In lymphoma, the mutation survives and no longer works like a normal human cell. Normal human cells divide frequently, then they undergo a programmed death and are excreted from the body. Mutated cells, however, do not undergo this death. Instead, they proliferate and divide chaotically.
These cells collect and become tumors, and tumors begin to rob the body of nutrients it needs to survive so that the tumor can use these resources for itself. This is a very basic explanation of the origins of cancer. The cause for that mutation is unknown. It may have a trigger, it may happen on its own.
There is some relatively strong evidence that points towards environmental and occupational exposures to certain chemicals that may be precursors for some subtypes of lymphoma (for a reasonable rundown of some of these substances, see Environmental and Occupational Links with Lymphoma). However, since the correlation is not absolute—nor has the mechanism ever actually been witnessed—it is impossible to say for sure that these chemicals can cause lymphoma.

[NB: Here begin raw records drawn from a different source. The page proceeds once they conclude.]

Lemma nextCombination_rec n (c c' : list nat) :
  next_rec n c = Some c' → nextCombination c n (length c) (length c) = c'.
Proof.
  revert c'. induction c as [|x c IH]; intros c' E; [done|]. cbn [next_rec] in E.
  destruct (next_rec n c) as [c''|] eqn:E'.
  - injection E as <-. cbn [length].
    assert (¬ ∀ i, i < length c → c !!! i + length c = n + i) as Hno.
    { rewrite <-next_rec_None, E'. done. }
    destruct (list_find (λ i, c !!! i + length c ≠ n + i) (seq 0 (length c))) as [[p i]|] eqn:Ef.
    + apply list_find_Some in Ef as (Hp & Hi & _). apply lookup_seq in Hp as [-> Hp].
      rewrite (nextCombination_tail x c n (length c) (length c) (0 + p)) by done.
      by rewrite (IH c'').
    + destruct Hno. intros i Hi. apply list_find_None in Ef. rewrite Forall_forall in Ef.
      apply dec_stable, Ef, elem_of_seq. lia.
  - cbn [length]. rewrite nextCombination_cons by (done || lia || by apply next_rec_None).
    cbn [length] in E. destruct (x + S (length c) =? n); [done|by injection E].
Qed.

(** ** The index vectors in lexicographic order *)

(** The increasing vectors of length [k] over [a, a + m). *)
Fixpoint combs (a m k : nat) : list (list nat) :=
  match k, m with
  | 0, _ => [[]]
  | S _, 0 => []
  | S k', S m => (cons a <$> combs (S a) m k') ++ combs (S a) m k
  end.

(** [L] starts somewhere and follows the successor to the last vector. *)
Fixpoint follows (n : nat) (L : list (list nat)) : Prop :=
  match L with
  | [] => True
  | c :: L' =>
      match L' with
      | [] => next_rec n c = None
      | c' :: _ => next_rec n c = Some c' ∧ follows n L'
      end
  end.

Lemma combs_length a m k : length (combs a m k) = binom m k.
Proof.
  revert a k. induction m as [|m IH]; intros a [|k]; try done.
  cbn [combs binom]. by rewrite length_app, length_fmap, !IH.
Qed.

Lemma combs_elem_length a m k c : c ∈ combs a m k → length c = k.
Proof.
  revert a k c. induction m as [|m IH]; intros a [|k] c; cbn [combs].
  - by intros ->%list_elem_of_singleton.
  - by intros ?%not_elem_of_nil.
  - by intros ->%list_elem_of_singleton.
  - intros [(c' & -> & Hc)%list_elem_of_fmap|Hc]%elem_of_app; [cbn; f_equal|]; eauto.
Qed.

Lemma combs_head a m k : k ≤ m → ∃ L, combs a m k = seq a k :: L.
Proof.
  revert a k. induction m as [|m IH]; intros a [|k] Hk; try lia; [by exists []..|].
  cbn [combs]. destruct (IH (S a) k) as [L ->]; [lia|]. cbn [fmap list_fmap app seq]. by eexists.
Qed.

Lemma combs_nil a m k : m < k → combs a m k = [].
Proof.
  revert a k. induction m as [|m IH]; intros a [|k] Hk; try lia; [done|].
  cbn [combs]. rewrite !IH by lia. done.
Qed.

This isn't meant to sow doubt in epidemiological studies. It merely points out that in some cases there is evidence linking some chemicals to lymphoma. But this evidence does not always link lymphoma to a given amount of chemical exposure.
Evidence suggests that people who suffer from certain auto-immune disorders—meaning disorders in which the body's immune system attacks parts of its own body—may be at a higher risk of developing some lymphomas than people who do not suffer from these disorders. They include but are not limited to:
This does not mean that having one disorder means that lymphoma is imminent. Absolutely not. It merely means that researchers have found slightly higher incidences of some lymphomas in some people with these disorders compared with people who do not have these disorders.

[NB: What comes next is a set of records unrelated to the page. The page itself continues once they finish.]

(** Clearing the lowest set bit: [x & (x - 1)]. *)
Lemma clear_lowest (t : nat) x :
  N.testbit x (N.of_nat t) = true → (∀ i, i < t → N.testbit x (N.of_nat i) = false) →
  N.land x (x - 1) = N.ldiff x (2 ^ N.of_nat t).
Proof.
  revert x. induction t as [|t IH]; intros x Ht Hlow; destruct (split_bit x) as (u & c & ->).
  - change (N.of_nat 0) with 0%N in *. rewrite N.testbit_0_r in Ht. subst c.
    change (N.b2n true) with 1%N. rewrite N.add_sub.
    pose proof (land_split u u true false) as Hl. pose proof (ldiff_split u 0 true true) as Hd.
    cbn [N.b2n andb negb] in *. rewrite N.add_0_r in Hl. rewrite Hl.
    change (2 ^ 0)%N with (2 * 0 + 1)%N. rewrite Hd, N.land_diag, N.ldiff_0_r. done.
  - pose proof (Hlow 0 ltac:(lia)) as Hc. change (N.of_nat 0) with 0%N in Hc.
    rewrite N.testbit_0_r in Hc. subst c. rewrite Nat2N.inj_succ, N.testbit_succ_r in Ht.
    assert (u ≠ 0%N) as Hu by (intros ->; by rewrite N.bits_0 in Ht).
    assert (∀ i, i < t → N.testbit u (N.of_nat i) = false) as Hlow'.
    { intros i Hi. specialize (Hlow (S i) ltac:(lia)).
      by rewrite Nat2N.inj_succ, N.testbit_succ_r in Hlow. }
    pose proof (land_split u (u - 1) false true) as Hl.
    pose proof (ldiff_split u (2 ^ N.of_nat t) false false) as Hd.
    cbn [N.b2n andb negb] in *. rewrite !N.add_0_r in *.
    rewrite Nat2N.inj_succ, N.pow_succ_r', Hd, <-IH by done.
    replace (2 * u - 1)%N with (2 * (u - 1) + 1)%N by lia. by rewrite Hl.
Qed.

(** The positions of the set bits, lowest first. *)
Definition set_bits (b : N) : list nat :=
  filter (λ i, N.testbit b (N.of_nat i) = true) (seq 0 64).

Lemma filter_seq_head (P : nat → Prop) `{!∀ i, Decision (P i)} a k t L :
  filter P (seq a k) = t :: L → P t ∧ a ≤ t ∧ ∀ i, a ≤ i → i < t → ¬ P i.
Proof.
  revert a. induction k as [|k IH]; intros a E; [done|]. cbn [seq] in E.
  rewrite filter_cons in E. case_decide as Ha.
  - injection E as <- _. split; [done|]. split; [done|lia].
  - apply IH in E as (Ht & Hle & Hno). split; [done|]. split; [lia|].
    intros i Hi Hit. destruct (decide (i = a)) as [->|]; [done|]. apply Hno; lia.
Qed.

Lemma set_bits_nil x : word_ok x → set_bits x = [] → x = 0%N.
Proof.
  intros Hx E. apply N.bits_inj. intros i. rewrite N.bits_0.
  destruct (decide (i < 64)%N); [|by apply word_bit_high; [|lia]].
  apply not_true_iff_false. intros Hb.
  assert (N.to_nat i ∈ set_bits x) as Hin.
  { apply list_elem_of_filter. rewrite N2Nat.id, elem_of_seq. split; [done|lia]. }
  rewrite E in Hin. by apply not_elem_of_nil in Hin.
Qed.

Lemma set_bits_cons x t L :
  word_ok x → set_bits x = t :: L →
  TrailingZeros64 x = N.of_nat t ∧ x ≠ 0%N ∧ word_ok (N.land x (x - 1)) ∧
  set_bits (N.land x (x - 1)) = L.
Proof.
  intros Hx E. pose proof (filter_seq_head _ _ _ _ _ E) as (Ht & _ & Hlow).
  assert (N.land x (x - 1) = N.ldiff x (2 ^ N.of_nat t))%N as Hc.
  { apply clear_lowest; [done|]. intros i Hi. apply not_true_iff_false, Hlow; lia. }
  split; [unfold TrailingZeros64; fold (set_bits x); by rewrite E|].
  split; [by intros ->; rewrite N.bits_0 in Ht|]. rewrite Hc. split.
  { apply word_ok_bits. intros i Hi. by rewrite N.ldiff_spec, word_bit_high. }
  assert (NoDup (t :: L)) as [HtL _]%NoDup_cons by (rewrite <-E; apply NoDup_filter, NoDup_seq).
  transitivity (filter (λ i, i ≠ t) (set_bits x)).
  - unfold set_bits. rewrite list_filter_filter. apply list_filter_iff. intros i.
    rewrite N.ldiff_spec, N.pow2_bits_eqb, andb_true_iff, negb_true_iff, N.eqb_neq.
    split; [intros [? ?]|intros [? ?]]; split; try done; [congruence|lia].
  - rewrite E, filter_cons, decide_False by naive_solver.
    clear -HtL. induction L as [|y L IH]; [done|]. rewrite not_elem_of_cons in HtL.
    rewrite filter_cons, decide_True by naive_solver. f_equal. apply IH, HtL.
Qed.

Lemma Iter_loop_spec fuel x :
  word_ok x → length (set_bits x) < fuel →
  Iter_loop fuel x = (λ i, N.of_nat (S i)) <$> set_bits x.
Proof.
  revert x. induction fuel as [|fuel IH]; intros x Hx Hf; [lia|]. cbn [Iter_loop].
  destruct (set_bits x) as [|t L] eqn:E.
  - by rewrite (set_bits_nil x Hx E).
  - destruct (set_bits_cons x t L Hx E) as (-> & Hne & Hw & HL).
    rewrite (proj2 (N.eqb_neq _ _) Hne). rewrite IH; [|done|rewrite HL; cbn in Hf; lia].
    rewrite HL, fmap_cons. f_equal. lia.
Qed.

Lemma Iter_spec b : word_ok b → Iter b = (λ i, N.of_nat (S i)) <$> set_bits b.
Proof.
  intros Hb. apply Iter_loop_spec; [done|]. unfold set_bits.
  pose proof (length_filter (λ i, N.testbit b (N.of_nat i) = true) (seq 0 64)) as Hl.
  rewrite length_seq in Hl. lia.
Qed.

(** ** [IterSubSets] *)

Definition submask (s b : N) : Prop := N.land s b = s.

Lemma submask_split u c w e :
  submask (2 * u + N.b2n c) (2 * w + N.b2n e) ↔ submask u w ∧ (c && e) = c.
Proof.
  unfold submask. rewrite land_split. split.
  - intros E. assert (N.b2n (c && e) = N.b2n c) by (destruct c, e; cbn in *; lia).
    split; [lia|by destruct c, e].
  - by intros [-> ->].
Qed.

(** The next submask below [sub] is [(sub - 1) & b]. *)
Lemma next_submask k s sub b :
  (sub < 2 ^ N.of_nat k)%N → submask sub b → submask s b → (s < sub)%N →
  (s ≤ N.land (sub - 1) b)%N.
Proof.
  revert s sub b. induction k as [|k IH]; intros s sub b Hk Hsub Hs Hlt; [cbn in Hk; lia|].
  destruct (split_bit sub) as (u & c & ->), (split_bit s) as (v & d & ->), (split_bit b) as (w & e & ->).
  apply submask_split in Hsub as [Hu Hc], Hs as [Hv Hd].
  rewrite Nat2N.inj_succ, N.pow_succ_r' in Hk. destruct c.
  - change (N.b2n true) with 1%N in *. rewrite N.add_sub.
    pose proof (land_split u w false e) as Hl. cbn [N.b2n andb] in Hl.
    rewrite N.add_0_r in Hl. rewrite Hl, Hu. destruct d; cbn [N.b2n] in *; lia.
  - change (N.b2n false) with 0%N in *. rewrite N.add_0_r in *.
    assert (v < u)%N as Hvu by (destruct d; cbn [N.b2n] in *; lia).
    replace (2 * u - 1)%N with (2 * (u - 1) + N.b2n true)%N by (cbn; lia).
    rewrite land_split. specialize (IH v u w ltac:(lia) Hu Hv Hvu).
    destruct d, e; cbn [N.b2n andb] in *; try done; lia.
Qed.

Lemma land_le_r a b : (N.land a b ≤ a)%N.
Proof.
  assert (∀ k a b, (a < 2 ^ N.of_nat k)%N → (N.land a b ≤ a)%N) as Hk.
  { induction k as [|k IH]; intros x y Hx.
    { assert (x = 0%N) as -> by (cbn in Hx; lia). by rewrite N.land_0_l. }
    destruct (split_bit x) as (u & c & ->), (split_bit y) as (w & e & ->).
    rewrite Nat2N.inj_succ, N.pow_succ_r' in Hx. rewrite land_split.
    specialize (IH u w ltac:(lia)). destruct c, e; cbn [N.b2n andb]; lia. }
  apply (Hk (N.to_nat a)). rewrite N2Nat.id. apply N.pow_gt_lin_r. lia.
Qed.

Lemma IterSubSets_loop_spec fuel b sub :
  submask sub b → (sub < N.of_nat fuel)%N →
  ∃ l, IterSubSets_loop fuel b sub = Some l ∧
    (∀ s, s ∈ l ↔ submask s b ∧ (s ≤ sub)%N) ∧ StronglySorted (λ x y, (y < x)%N) l.
Proof.
  revert sub. induction fuel as [|fuel IH]; intros sub Hsub Hf; [lia|].
  cbn [IterSubSets_loop]. destruct (N.eqb_spec sub 0) as [->|Hne].
  { exists [0%N]. split; [done|]. split; [|repeat constructor].
    intros s. rewrite list_elem_of_singleton. split; [by intros ->|]. intros [_ ?]. lia. }
  pose proof (land_le_r (sub - 1) b) as Hle.
  destruct (IH (N.land (sub - 1) b)) as (l & -> & Hl & Hsort).
  { unfold submask. by rewrite <-N.land_assoc, N.land_diag. }
  { lia. }
  exists (sub :: l). split; [done|]. split.
  - intros s. rewrite elem_of_cons, Hl. split.
    + intros [->|[? ?]]; [done|]. split; [done|lia].
    + intros [Hs Hsle]. destruct (decide (s = sub)) as [|Hns]; [by left|right].
      split; [done|]. apply (next_submask (N.to_nat sub)); try done; [|lia].
      rewrite N2Nat.id. apply N.pow_gt_lin_r. lia.
  - constructor; [done|]. apply Forall_forall. intros s [_ ?]%Hl. lia.
Qed.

Recently it has come to the attention of the US Food and Drug Administration that some prescription drugs—namely drugs known as TNF Blockers—are the likely culprits in causing a very rare lymphoma to develop in a small percentage of people taking them. You can read more about that HERE.
Unfortunately, sometimes lymphomas are caused by cancer chemotherapy or radiation treatments received a decade or longer prior to diagnosis with lymphoma. Again, one can't be certain that the treatment caused this lymphoma—known as secondary leukemia—but many scientists suspect it in certain cases.
There are many other possible causes of lymphoma, too many to try and itemize here. While it is important for us to find the cause of lymphomas so that we can begin a campaign of prevention, it is also important for patients and loved ones to worry less about how they got the disease since they most likely will not find the answer, and be more concerned with treatment and wellness and beating lymphoma, regardless of how they got it.